There are three possible ways to address the unique requirements of OT. The first is rarely practical:  Create a totally separate network for it. The second and third both accommodate OT differences using the same technology as IT networks. The second creates an OT partition, and the third prioritizes OT traffic within the IT framework. Sometimes, the two can be applied independently, but it’s best when they’re used together.

Partitioning IT/OT networks means creating a separate virtual network for each to isolate the OT traffic and manage connectivity. Admins can more easily prioritize OT traffic if it’s separated in a virtual network.

Creating a separate IP subnet for OT traffic is an obvious step. OT applications would normally deploy within an IP subnet, where each component would be given a private IP address that cannot be routed onto the internet. Selected components that require outside access can be exposed to the organization’s VPN. Today’s containers, particularly those built around Kubernetes, make this kind of structure easy to build and use.

Organizations often use private IP addresses only within IP subnets, but it’s possible to build them on a pan-application scale, moving all OT traffic to a private IP address. Only expose addresses for APIs that are referenced Sensors and controllers can also be protected if placed in the same address as the applications and hosts. Most of the interactions between control elements and OT applications will then take place within the private virtual network, and none of the sensor and controller addresses need to be exposed to the organization’s VPN or to the internet. In effect, this measure builds an almost-independent OT community that shares resources with IT applications, but is partitioned from those applications and their users.

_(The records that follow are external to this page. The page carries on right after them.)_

(** * VeryComplicatedClass: the configuration transformer of [_black.py]

    A shallow embedding of the class [VeryComplicatedClass] (its constructor,
    its two helper methods and [process_config]) together with the part of
    Python's dynamic semantics that the class relies on.

    Modelling choices.
    - Python values are a closed inductive type [pyvalue].  [bool] is kept apart
      from [int] as a constructor, but it answers [isinstance(_, int)] and the
      class pattern [int()] like an integer, as in Python.
    - Python integers are unbounded: [Z].  Floats are IEEE binary64: Rocq's
      primitive [float].
    - A [str] inside a value is a Rocq [string], and module [Text] gives
      the operations of [str] on ASCII text.  Module [Unicode] models a [str]
      in full, as a sequence of code points; Python's Unicode case tables
      are no part of the repository and are a parameter there.  The two
      agree on ASCII text.
    - A [dict] is an insertion-ordered association list with [setitem],
      the store [d[k] = v]: it overwrites in place, or appends a new key.
    - A builtin operation applied to an operand it rejects raises: methods
      return in the error monad [result].
    - The object [self] is a record of its two attributes, threaded through
      the loop of [process_config]. *)

From Stdlib Require Import ZArith List String Ascii Bool Lia Permutation.
From Stdlib Require Import Sorted.
From Stdlib Require Import PrimFloat.
Import ListNotations.

Set Warnings "-inexact-float,-register-all".

Local Open Scope string_scope.
Local Open Scope Z_scope.

(** ** Exceptions and the error monad *)

Inductive exn : Type :=
| TypeError
| AttributeError.

Inductive result (A : Type) : Type :=
| Ok (a : A)
| Raise (e : exn).

Arguments Ok {A} a.
Arguments Raise {A} e.

Definition bind {A B : Type} (m : result A) (k : A -> result B) : result B :=
  match m with
  | Ok a => k a
  | Raise e => Raise e
  end.

Notation "x <- m ;; k" := (bind m (fun x => k))
  (at level 61, m at next level, right associativity).

(** A [for] loop whose body may raise: [for x in l: s = body(s, x)]. *)
Fixpoint for_each {A S : Type} (body : S -> A -> result S) (l : list A) (s : S)
  : result S :=
  match l with
  | [] => Ok s
  | x :: l' => s' <- body s x ;; for_each body l' s'
  end.

(** ** Python values *)

Inductive pyvalue : Type :=
| VStr (s : string)
| VInt (n : Z)
| VBool (b : bool)
| VFloat (f : float)
| VNone
| VList (l : list pyvalue)
| VDict (d : list (string * pyvalue))
| VTuple (l : list pyvalue)
| VSet (l : list pyvalue).

(** A [dict] with [str] keys, in insertion order. *)
Definition pydict : Type := list (string * pyvalue).

Definition keys (d : pydict) : list string := map fst d.

(** [d[k] = v]. *)
Fixpoint setitem (k : string) (v : pyvalue) (d : pydict) : pydict :=
  match d with
  | [] => [(k, v)]
  | (k', v') :: d' =>
      if String.eqb k' k then (k', v) :: d' else (k', v') :: setitem k v d'
  end.

(** [d.get(k)]. *)
Fixpoint getitem (k : string) (d : pydict) : option pyvalue :=
  match d with
  | [] => None
  | (k', v') :: d' => if String.eqb k' k then Some v' else getitem k d'
  end.

(** [isinstance(v, int)]: [bool] is a subclass of [int]. *)
Definition isinstance_int (v : pyvalue) : bool :=
  match v with
  | VInt _ | VBool _ => true
  | _ => false
  end.

Definition isinstance_float (v : pyvalue) : bool :=
  match v with
  | VFloat _ => true
  | _ => false
  end.

Definition isinstance_str (v : pyvalue) : bool :=
  match v with
  | VStr _ => true
  | _ => false
  end.

(** ** Text operations of [str], on ASCII text *)

Module Text.

Definition is_upper (c : ascii) : bool :=
  let n := nat_of_ascii c in (65 <=? n)%nat && (n <=? 90)%nat.

Definition is_lower (c : ascii) : bool :=
  let n := nat_of_ascii c in (97 <=? n)%nat && (n <=? 122)%nat.

Definition lower_char (c : ascii) : ascii :=
  if is_upper c then ascii_of_nat (nat_of_ascii c + 32) else c.

Definition upper_char (c : ascii) : ascii :=
  if is_lower c then ascii_of_nat (nat_of_ascii c - 32) else c.

Fixpoint map_chars (f : ascii -> ascii) (s : string) : string :=
  match s with
  | EmptyString => EmptyString
  | String c s' => String (f c) (map_chars f s')
  end.

(** [s.lower()] and [s.upper()]. *)
Definition lower (s : string) : string := map_chars lower_char s.
Definition upper (s : string) : string := map_chars upper_char s.

(** [s.capitalize()]: first character upper-cased, the rest lower-cased. *)
Definition capitalize (s : string) : string :=
  match s with
  | EmptyString => EmptyString
  | String c s' => String (upper_char c) (lower s')
  end.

The partitioning of OT networks using subnets or private IP addresses won’t make the applications invisible at the LAN level. For greater IT/OT isolation, it’s possible to actually segment the LAN to provide almost complete isolation. Virtual LAN technologies include the standard 802.11q specification and proprietary VLANs from vendors like Cisco. Recently, it’s become possible to build highly flexible VLANs of unlimited numbers and sizes using software-defined networking. The OpenFlow standard provides a means of controlling switches to create explicit VPNs. Organizations, including VMware, Juniper and Nokia, offer other methods.

VLANs are the most practical way to provide LAN partitioning of OT hosts and applications, because it can separate applications even within a data center. For the sensor and control part of an OT network, it’s sometimes easier to use a different physical LAN. Use wired Ethernet, Wi-Fi or a combination. OT sensors and controllers are usually located in limited areas, so LAN partitioning might be easier to do.